* TASK DETAILS: Look through the listing and locate every line containing the word "shape"; copy those lines.
-------- DATASET
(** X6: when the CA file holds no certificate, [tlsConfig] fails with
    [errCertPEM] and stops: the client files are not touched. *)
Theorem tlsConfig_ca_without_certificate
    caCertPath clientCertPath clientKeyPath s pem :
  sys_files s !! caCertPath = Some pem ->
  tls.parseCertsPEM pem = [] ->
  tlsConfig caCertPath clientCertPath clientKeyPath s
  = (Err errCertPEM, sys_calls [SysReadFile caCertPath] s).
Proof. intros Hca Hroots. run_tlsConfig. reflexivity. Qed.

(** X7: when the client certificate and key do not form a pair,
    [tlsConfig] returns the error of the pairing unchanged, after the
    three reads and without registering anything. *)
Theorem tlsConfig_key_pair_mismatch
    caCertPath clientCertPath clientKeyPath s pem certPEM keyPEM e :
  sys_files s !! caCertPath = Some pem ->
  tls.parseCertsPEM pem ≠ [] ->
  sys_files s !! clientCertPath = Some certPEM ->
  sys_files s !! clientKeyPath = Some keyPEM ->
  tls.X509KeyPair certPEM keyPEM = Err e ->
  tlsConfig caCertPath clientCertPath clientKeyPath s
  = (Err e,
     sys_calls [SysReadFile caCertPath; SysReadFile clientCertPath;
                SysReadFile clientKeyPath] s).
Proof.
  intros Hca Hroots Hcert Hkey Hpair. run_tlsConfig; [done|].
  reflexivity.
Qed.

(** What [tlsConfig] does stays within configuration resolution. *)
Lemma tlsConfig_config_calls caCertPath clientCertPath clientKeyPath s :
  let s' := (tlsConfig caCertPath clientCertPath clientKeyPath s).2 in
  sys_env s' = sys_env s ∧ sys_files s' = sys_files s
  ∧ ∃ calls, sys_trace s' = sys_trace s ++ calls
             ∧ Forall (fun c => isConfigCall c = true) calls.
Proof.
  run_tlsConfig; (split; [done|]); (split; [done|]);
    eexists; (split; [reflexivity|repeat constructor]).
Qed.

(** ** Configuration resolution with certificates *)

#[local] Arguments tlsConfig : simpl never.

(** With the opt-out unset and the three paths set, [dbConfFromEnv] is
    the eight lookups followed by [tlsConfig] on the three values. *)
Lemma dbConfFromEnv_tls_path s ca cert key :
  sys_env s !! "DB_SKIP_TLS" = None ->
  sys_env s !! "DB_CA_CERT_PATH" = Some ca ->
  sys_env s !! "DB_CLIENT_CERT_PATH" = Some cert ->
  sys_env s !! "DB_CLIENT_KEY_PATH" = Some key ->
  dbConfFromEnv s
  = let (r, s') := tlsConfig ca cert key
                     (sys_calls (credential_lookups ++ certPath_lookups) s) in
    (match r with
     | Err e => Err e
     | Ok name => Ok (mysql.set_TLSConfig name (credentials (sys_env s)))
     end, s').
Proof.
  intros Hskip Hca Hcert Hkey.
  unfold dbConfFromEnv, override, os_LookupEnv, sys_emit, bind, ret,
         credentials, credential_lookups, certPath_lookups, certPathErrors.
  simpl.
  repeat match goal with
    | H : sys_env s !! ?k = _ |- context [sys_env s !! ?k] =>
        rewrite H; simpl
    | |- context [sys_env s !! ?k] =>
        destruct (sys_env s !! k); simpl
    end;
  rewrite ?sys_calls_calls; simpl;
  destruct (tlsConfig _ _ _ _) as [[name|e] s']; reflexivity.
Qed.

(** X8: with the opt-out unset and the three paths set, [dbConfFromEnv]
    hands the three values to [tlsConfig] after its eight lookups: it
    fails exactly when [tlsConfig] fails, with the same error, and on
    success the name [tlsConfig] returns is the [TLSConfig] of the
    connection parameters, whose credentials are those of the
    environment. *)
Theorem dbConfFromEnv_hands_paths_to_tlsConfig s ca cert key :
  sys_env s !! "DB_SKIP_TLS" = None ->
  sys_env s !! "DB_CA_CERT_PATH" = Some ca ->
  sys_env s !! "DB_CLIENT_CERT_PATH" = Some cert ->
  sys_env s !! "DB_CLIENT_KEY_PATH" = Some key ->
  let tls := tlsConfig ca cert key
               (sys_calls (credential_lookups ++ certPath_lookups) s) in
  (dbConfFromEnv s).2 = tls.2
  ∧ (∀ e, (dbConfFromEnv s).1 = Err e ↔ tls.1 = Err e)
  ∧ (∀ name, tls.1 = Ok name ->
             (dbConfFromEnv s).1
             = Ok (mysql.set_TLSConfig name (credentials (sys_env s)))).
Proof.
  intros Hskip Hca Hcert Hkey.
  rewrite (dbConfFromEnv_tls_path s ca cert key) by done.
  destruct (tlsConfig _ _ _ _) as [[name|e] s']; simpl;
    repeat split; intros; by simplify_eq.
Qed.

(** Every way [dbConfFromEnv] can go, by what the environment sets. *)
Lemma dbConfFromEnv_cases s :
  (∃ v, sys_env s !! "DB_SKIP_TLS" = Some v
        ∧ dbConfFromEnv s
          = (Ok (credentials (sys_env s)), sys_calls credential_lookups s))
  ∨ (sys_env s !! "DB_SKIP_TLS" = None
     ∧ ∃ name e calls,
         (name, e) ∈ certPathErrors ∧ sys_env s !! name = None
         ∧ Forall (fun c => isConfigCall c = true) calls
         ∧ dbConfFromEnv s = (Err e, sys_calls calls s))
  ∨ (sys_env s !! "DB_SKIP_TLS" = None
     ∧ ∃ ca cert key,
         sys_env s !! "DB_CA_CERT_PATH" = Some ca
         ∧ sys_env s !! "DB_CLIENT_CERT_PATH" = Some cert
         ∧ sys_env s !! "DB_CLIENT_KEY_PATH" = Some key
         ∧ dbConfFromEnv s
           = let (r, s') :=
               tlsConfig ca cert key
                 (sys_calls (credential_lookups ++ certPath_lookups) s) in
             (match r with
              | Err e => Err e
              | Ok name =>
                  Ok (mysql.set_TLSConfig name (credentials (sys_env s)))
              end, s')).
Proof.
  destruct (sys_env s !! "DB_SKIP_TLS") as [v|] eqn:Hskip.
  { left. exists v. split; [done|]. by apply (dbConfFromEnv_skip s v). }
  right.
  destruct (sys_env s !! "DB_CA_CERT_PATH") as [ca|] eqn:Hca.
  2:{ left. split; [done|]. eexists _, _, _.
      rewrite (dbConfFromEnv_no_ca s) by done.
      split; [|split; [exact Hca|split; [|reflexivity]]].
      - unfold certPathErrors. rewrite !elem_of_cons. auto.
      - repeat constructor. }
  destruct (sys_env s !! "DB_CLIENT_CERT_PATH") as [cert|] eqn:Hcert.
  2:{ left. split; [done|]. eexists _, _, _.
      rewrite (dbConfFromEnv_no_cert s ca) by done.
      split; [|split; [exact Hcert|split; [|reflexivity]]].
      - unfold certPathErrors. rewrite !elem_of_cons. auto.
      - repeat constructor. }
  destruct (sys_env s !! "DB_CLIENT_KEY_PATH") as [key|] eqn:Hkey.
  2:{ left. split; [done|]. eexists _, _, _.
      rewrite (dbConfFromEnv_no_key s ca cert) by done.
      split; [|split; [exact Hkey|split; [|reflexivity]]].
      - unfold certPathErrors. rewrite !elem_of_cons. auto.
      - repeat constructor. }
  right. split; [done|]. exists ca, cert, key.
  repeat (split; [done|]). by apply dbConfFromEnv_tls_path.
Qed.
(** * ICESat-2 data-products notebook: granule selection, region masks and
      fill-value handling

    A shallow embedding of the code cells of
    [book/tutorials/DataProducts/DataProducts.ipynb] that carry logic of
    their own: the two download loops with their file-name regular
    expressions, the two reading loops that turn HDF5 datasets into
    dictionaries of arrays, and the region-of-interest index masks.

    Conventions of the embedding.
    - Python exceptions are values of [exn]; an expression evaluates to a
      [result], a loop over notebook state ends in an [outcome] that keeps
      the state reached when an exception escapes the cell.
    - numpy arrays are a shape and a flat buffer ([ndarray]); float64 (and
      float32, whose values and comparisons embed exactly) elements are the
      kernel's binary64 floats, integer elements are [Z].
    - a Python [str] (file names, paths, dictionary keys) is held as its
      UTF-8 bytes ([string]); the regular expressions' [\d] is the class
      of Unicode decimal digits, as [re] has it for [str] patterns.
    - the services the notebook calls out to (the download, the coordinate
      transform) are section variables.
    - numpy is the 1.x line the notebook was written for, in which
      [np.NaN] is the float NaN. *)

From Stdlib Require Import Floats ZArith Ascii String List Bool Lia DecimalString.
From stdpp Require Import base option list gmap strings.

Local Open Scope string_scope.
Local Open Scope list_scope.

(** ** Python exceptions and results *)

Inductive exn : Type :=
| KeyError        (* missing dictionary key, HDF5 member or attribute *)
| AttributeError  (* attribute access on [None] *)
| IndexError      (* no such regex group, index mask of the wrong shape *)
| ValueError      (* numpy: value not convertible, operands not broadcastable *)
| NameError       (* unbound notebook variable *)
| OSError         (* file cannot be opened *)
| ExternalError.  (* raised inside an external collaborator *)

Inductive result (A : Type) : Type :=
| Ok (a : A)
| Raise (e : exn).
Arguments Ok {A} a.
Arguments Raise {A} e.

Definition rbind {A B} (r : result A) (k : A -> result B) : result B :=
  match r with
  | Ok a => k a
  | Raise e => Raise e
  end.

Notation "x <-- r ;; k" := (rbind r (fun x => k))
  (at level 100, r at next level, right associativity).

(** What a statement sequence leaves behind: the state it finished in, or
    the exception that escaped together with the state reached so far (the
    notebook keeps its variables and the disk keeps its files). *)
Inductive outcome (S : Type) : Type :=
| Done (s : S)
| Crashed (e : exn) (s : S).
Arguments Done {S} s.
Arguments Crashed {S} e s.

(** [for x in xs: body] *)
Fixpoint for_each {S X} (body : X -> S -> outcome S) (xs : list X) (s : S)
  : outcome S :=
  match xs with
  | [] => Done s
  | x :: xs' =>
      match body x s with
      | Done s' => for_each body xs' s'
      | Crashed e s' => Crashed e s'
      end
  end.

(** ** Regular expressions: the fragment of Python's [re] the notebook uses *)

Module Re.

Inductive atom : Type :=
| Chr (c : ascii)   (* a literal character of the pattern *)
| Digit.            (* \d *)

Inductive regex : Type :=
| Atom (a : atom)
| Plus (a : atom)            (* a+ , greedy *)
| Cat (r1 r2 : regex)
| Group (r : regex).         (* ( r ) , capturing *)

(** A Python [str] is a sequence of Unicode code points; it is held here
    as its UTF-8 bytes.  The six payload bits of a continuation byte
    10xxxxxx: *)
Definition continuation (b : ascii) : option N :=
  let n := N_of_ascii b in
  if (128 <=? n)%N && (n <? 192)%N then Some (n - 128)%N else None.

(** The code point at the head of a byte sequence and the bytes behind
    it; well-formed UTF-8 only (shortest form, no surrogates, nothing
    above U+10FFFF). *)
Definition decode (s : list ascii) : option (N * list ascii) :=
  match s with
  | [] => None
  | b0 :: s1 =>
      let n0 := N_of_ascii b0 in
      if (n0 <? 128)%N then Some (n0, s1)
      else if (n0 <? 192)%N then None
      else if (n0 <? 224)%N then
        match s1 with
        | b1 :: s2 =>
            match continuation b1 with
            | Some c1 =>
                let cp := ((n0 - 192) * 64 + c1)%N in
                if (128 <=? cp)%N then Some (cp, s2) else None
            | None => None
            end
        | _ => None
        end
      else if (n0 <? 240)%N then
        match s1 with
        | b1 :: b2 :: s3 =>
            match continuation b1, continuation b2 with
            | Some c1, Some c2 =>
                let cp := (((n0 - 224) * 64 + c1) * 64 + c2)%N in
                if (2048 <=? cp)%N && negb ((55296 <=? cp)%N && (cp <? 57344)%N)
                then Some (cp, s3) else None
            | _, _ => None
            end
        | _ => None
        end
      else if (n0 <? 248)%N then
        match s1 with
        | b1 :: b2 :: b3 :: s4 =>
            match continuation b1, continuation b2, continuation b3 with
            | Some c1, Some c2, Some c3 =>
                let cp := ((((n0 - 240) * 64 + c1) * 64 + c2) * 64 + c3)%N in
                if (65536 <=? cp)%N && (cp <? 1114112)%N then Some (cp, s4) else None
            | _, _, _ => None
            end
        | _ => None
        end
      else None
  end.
----------------
* TASK OUTPUT:
    - numpy arrays are a shape and a flat buffer ([ndarray]); float64 (and
| IndexError      (* no such regex group, index mask of the wrong shape *)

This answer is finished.